Now Deal expects us to trust his judgment on Medicaid expansion, a program that would cost Georgia taxpayers nothing in its first three years, and no more than 10 percent of the annual cost thereafter.
“I think it is probably unrealistic to expect that promise to be fulfilled in the long-term simply because of the financial status of the federal government,” said Deal, who knows full well Georgia can leave the program if federal reimbursements drop below 90 percent.
It’s as flimsy an excuse as the ones Deal made when, in Congress, he was caught pressuring Georgia officials to make sure a no-bid contract continued to funnel tax dollars to his personal business.

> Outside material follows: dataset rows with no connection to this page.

Lemma sched_ok_upd s qs t f :
  (forall k, next (f k) = next k /\ cur_queue (f k) = cur_queue k) -> (forall k, qview (f k) = qview k) ->
  sched_ok s qs -> sched_ok (upd s t f) qs.
Proof.
  intros Hf Hv [Hq Hc Hl]. split; change (current_task (upd s t f)) with (current_task s); [|done|].
  - apply queues_ok_upd; [done|by right|done].
  - rewrite tk_upd. case_decide; [subst|done]. specialize (Hv (tk s (current_task s))). unfold qview in Hv. congruence.
Qed.

Lemma inherit_spec m me s qs :
  sched_ok s qs -> holder m <> me -> slot (holder m) \/ holder m = 0 ->
  exists s' qs', inherit m me s = Some s' /\ sched_ok s' qs' /\ current_task s' = current_task s /\
    (forall t, base_tier s' t = base_tier s t).
Proof.
  intros Hok Hne Hh. unfold inherit. set (h := holder m) in *.
  destruct (_ && _)%bool eqn:Eb; [|by exists s, qs]. bool_prop.
  destruct Hh as [Hs|]; [|done].
  set (s1 := if negb _ then _ else s).
  assert (Hok1 : sched_ok s1 qs) by (unfold s1; destruct (negb _); [by apply sched_ok_upd|done]).
  destruct (task_set_tier_ok s1 qs h (tier (tk s1 me)) Hok1) as (s2 & qs2 & E2 & Hok2 & K2); [by left|].
  rewrite E2. cbn [mbind option_bind]. eexists _, qs2. split; [done|]. splits.
  - by apply sched_ok_upd.
  - destruct K2 as (E & _). transitivity (current_task s1); [done|]. unfold s1. by destruct (negb _).
  - intros t. unfold base_tier. rewrite tk_upd.
    assert (Hb : forall x, (flags (tk s2 x), saved_tier (tk s2 x)) = (flags (tk s1 x), saved_tier (tk s1 x))).
    { intros x. rewrite (task_set_tier_fields (fun k => (flags k, saved_tier k)) s1 s2 h _ ltac:(done) ltac:(done) ltac:(done) E2 x).
      by case_decide. }
    case_decide as Ht.
    + subst t. cbn [set_field flags saved_tier]. rewrite inherited_set.
      specialize (Hb h). injection Hb as _ ->. unfold s1.
      destruct (tst (flags (tk s h)) TASK_INHERITED); cbn [negb]; [done|]. by rewrite tk_upd_eq.
    + specialize (Hb t). injection Hb as -> ->.
      assert (E1 : tk s1 t = tk s t) by (unfold s1; destruct (negb _); [by rewrite tk_upd_ne|done]). rewrite E1.
      assert (E3 : tier (tk s2 t) = tier (tk s1 t)).
      { rewrite (task_set_tier_fields tier s1 s2 h _ ltac:(done) ltac:(done) ltac:(done) E2 t). by rewrite decide_False. }
      rewrite E3, E1. done.
Qed.

Lemma restore_tier_spec h s qs :
  sched_ok s qs -> slot h \/ h = 0 ->
  exists s' qs', restore_tier h s = Some s' /\ sched_ok s' qs' /\
    (h <> 0 -> tier (tk s' h) = base_tier s h /\ tst (flags (tk s' h)) TASK_INHERITED = false).
Proof.
  intros Hok Hh. unfold restore_tier, base_tier.
  destruct (Z.eqb_spec h 0) as [|Hne]; [by exists s, qs|]. cbn [negb andb].
  destruct (tst (flags (tk s h)) TASK_INHERITED) eqn:Ef; [|by exists s, qs].
  destruct Hh as [Hs|]; [|done]. set (s1 := s <| h # flags := _ |>).
  assert (Hok1 : sched_ok s1 qs) by (by apply sched_ok_upd).
  destruct (task_set_tier_ok s1 qs h (saved_tier (tk s1 h)) Hok1) as (s2 & qs2 & E2 & Hok2 & K2); [by left|].
  rewrite E2. cbn [mbind option_bind]. eexists _, qs2. split; [done|]. split; [by apply sched_ok_upd|].
  intros _. rewrite tk_upd_eq. cbn [set_field tier flags].
  pose proof (task_set_tier_fields (fun k => (tier k, flags k)) s1 s2 h _ ltac:(done) ltac:(done) Hne E2 h) as Hf.
  cbv beta in Hf. rewrite decide_True in Hf by done. cbn [set_field tier flags] in Hf. injection Hf as -> ->.
  unfold s1. rewrite !tk_upd_eq. split; [done|apply inherited_clear].
Qed.

(** Lending and returning a tier touches nothing but the holder's tier and marks, and links. *)
Lemma inherit_other {A} (F : task -> A) m me s s' t :
  (forall k v, F (k <| next := v |>) = F k) -> (forall k v, F (k <| cur_queue := v |>) = F k) ->
  inherit m me s = Some s' -> t <> holder m -> F (tk s' t) = F (tk s t).
Proof.
  intros Hn Hc E Ht. revert E. unfold inherit. destruct (_ && _)%bool eqn:Eb; [|by intros [= <-]]. bool_prop.
  set (s1 := if negb _ then _ else s). destruct (task_set_tier _ _ s1) as [s2|] eqn:E2; [|done].
  cbn [mbind option_bind]. intros <-%(inj Some). rewrite tk_upd_ne by done.
  rewrite (task_set_tier_fields F s1 s2 (holder m) _ Hn Hc ltac:(done) E2 t), decide_False by done.
  unfold s1. destruct (negb _); [by rewrite tk_upd_ne|done].
Qed.

Lemma inherit_same {A} (F : task -> A) m me s s' :
  (forall k v, F (k <| next := v |>) = F k) -> (forall k v, F (k <| cur_queue := v |>) = F k) ->
  (forall k v, F (k <| tier := v |>) = F k) -> (forall k v, F (k <| flags := v |>) = F k) ->
  (forall k v, F (k <| saved_tier := v |>) = F k) -> inherit m me s = Some s' -> same F s s'.
Proof.
  intros Hn Hc Ht Hf Hs. unfold inherit. destruct (_ && _)%bool eqn:Eb; [|by intros [= <-]]. bool_prop.
  set (s1 := if negb _ then _ else s). destruct (task_set_tier _ _ s1) as [s2|] eqn:E2; [|done].
  cbn [mbind option_bind]. intros <-%(inj Some) t. rewrite (tk_upd_proj F) by (intros; apply Hf).
  rewrite (task_set_tier_fields F s1 s2 (holder m) _ Hn Hc ltac:(done) E2 t).
  transitivity (F (tk s1 t)); [by case_decide|]. unfold s1. destruct (negb _); [|done]. apply tk_upd_proj. intros; apply Hs.
Qed.

Lemma restore_other {A} (F : task -> A) h s s' t :
  (forall k v, F (k <| next := v |>) = F k) -> (forall k v, F (k <| cur_queue := v |>) = F k) ->
  restore_tier h s = Some s' -> t <> h -> F (tk s' t) = F (tk s t).
Proof.
  intros Hn Hc E Ht. revert E. unfold restore_tier. destruct (_ && _)%bool eqn:Eb; [|by intros [= <-]]. bool_prop.
  set (s1 := s <| h # flags := _ |>). destruct (task_set_tier _ _ s1) as [s2|] eqn:E2; [|done].
  cbn [mbind option_bind]. intros <-%(inj Some). rewrite tk_upd_ne by done.
  rewrite (task_set_tier_fields F s1 s2 h _ Hn Hc ltac:(done) E2 t), decide_False by done.
  unfold s1. by rewrite tk_upd_ne.
Qed.

Lemma restore_same {A} (F : task -> A) h s s' :
  (forall k v, F (k <| next := v |>) = F k) -> (forall k v, F (k <| cur_queue := v |>) = F k) ->
  (forall k v, F (k <| tier := v |>) = F k) -> (forall k v, F (k <| flags := v |>) = F k) ->
  (forall k v, F (k <| saved_tier := v |>) = F k) -> restore_tier h s = Some s' -> same F s s'.
Proof.
  intros Hn Hc Ht Hf Hs. unfold restore_tier. destruct (_ && _)%bool eqn:Eb; [|by intros [= <-]]. bool_prop.
  set (s1 := s <| h # flags := _ |>). destruct (task_set_tier _ _ s1) as [s2|] eqn:E2; [|done].
  cbn [mbind option_bind]. intros <-%(inj Some) t. rewrite (tk_upd_proj F) by (intros; apply Hs).
  rewrite (task_set_tier_fields F s1 s2 h _ Hn Hc ltac:(done) E2 t).
  transitivity (F (tk s1 t)); [by case_decide|]. apply tk_upd_proj. intros; apply Hf.
Qed.

(** ** The wait queue *)

(** The wait queue of [m] is the list [ws] of sleeping tasks, and the lock is held by a task
    that does not wait for it. *)
Record mutex_ok (m : mutex) (s : sched) (qs : Z -> list Z) (ws : list Z) : Prop := {
  mo_sched : sched_ok s qs;
  mo_list : llist (nx s) (waitq m) ws;
  mo_wait t : t ∈ ws -> slot t /\ state (tk s t) = TASK_WAITING /\ t <> current_task s;
  mo_lock : (locked m = 0 /\ holder m = 0) \/ (locked m <> 0 /\ slot (holder m) /\ holder m ∉ ws);
}.

(** A task that is neither READY nor running is in no run queue. *)
Lemma waiting_unqueued s qs t :
  sched_ok s qs -> state (tk s t) <> TASK_READY -> t <> current_task s -> unqueued qs t.
Proof.
  intros [Hq _ _] Hst Hne q Hqr Hin. destruct (qo_ready _ _ _ Hq q t) as [? _]; auto. set_solver.
Qed.

Lemma mutex_waiters m s qs ws t : mutex_ok m s qs ws -> t ∈ ws -> unqueued qs t.
Proof.
  intros [Hok _ Hw _] Ht. destruct (Hw t Ht) as (_ & Hst & Hne). apply (waiting_unqueued s); auto. by rewrite Hst.
Qed.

By letting states opt out of Obamacare’s Medicaid expansion provision, the Supreme Court conservatives set the stage for Deal’s intransigence at the expense of nearly 700,000 low-income Georgians who would be added to the Medicaid rolls under the plan.
Even hard cases like Florida’s Republican Gov. Rick Scott now accept that Medicaid expansion is a no brainer; as he put it, “a compassionate, common sense step forward.”
Scott is among seven other governors who agreed to the plan after saying they wouldn’t. Unlike Deal, these governors now recognize the benefits of expanding Medicaid, not to mention the political price they’d pay in their respective states if they behaved like Georgia’s chief executive.
Deal claims expansion would cost the state $4.5 billion over 10 years — twice other estimates — while ignoring a study done by the Healthcare Georgia Foundation. It concluded expansion would create 70,000 good-paying healthcare jobs in Georgia. In addition, it would increase state and local tax revenues by $275 million every year and produce a statewide economic impact of $8 billion annually.
“For the average taxpayer, the Medicaid expansion is actually a good deal,” said the study’s author, Dr. Bill Custer, one of Georgia’s leading health care economists.
Some 23 percent of employed Georgians lack health insurance, according to the Kaiser Family Foundation, with working families making up nearly half of the uninsured. Custer notes Georgia taxpayers already pay for the healthcare of the uninsured because local governments hand over tens of millions to hospitals for indigent services.
But Georgia could receive more than $31 billion over the next 10 years by kicking in about $2.1 billion, says Georgians for a Healthy Future.
“Congress and the president made a policy choice to invest in providing basic access to health care for our nation’s low-income, uninsured citizens and to provide resources to health care providers to deliver that care,” says Cindy Zeldin, executive director of GHF. “That commitment has been made and the funding has been set aside for states to implement it.”
It appears Deal has no stomach for the attacks he’d have to endure from tea party types if he opted in. Yet the Medicaid reimbursements that would come to Georgia are the same tax dollars we’re already sending to Washington.
Now, thanks to Deal, our money will take a one-way trip to fund Medicaid expansion in Illinois, New York and California, while Georgia’s uninsured go without and the rest of us continue to pay for the most expensive health care there is.
“The bottom line is crystal clear,” wrote former Jasper County Republican Party chairman Jack Bernard, a retired healthcare executive, “The financial positives of expanding Medicaid in Georgia far exceed the negatives.”
Kevin Foley is a public relations executive, author and writer who lives in Kennesaw.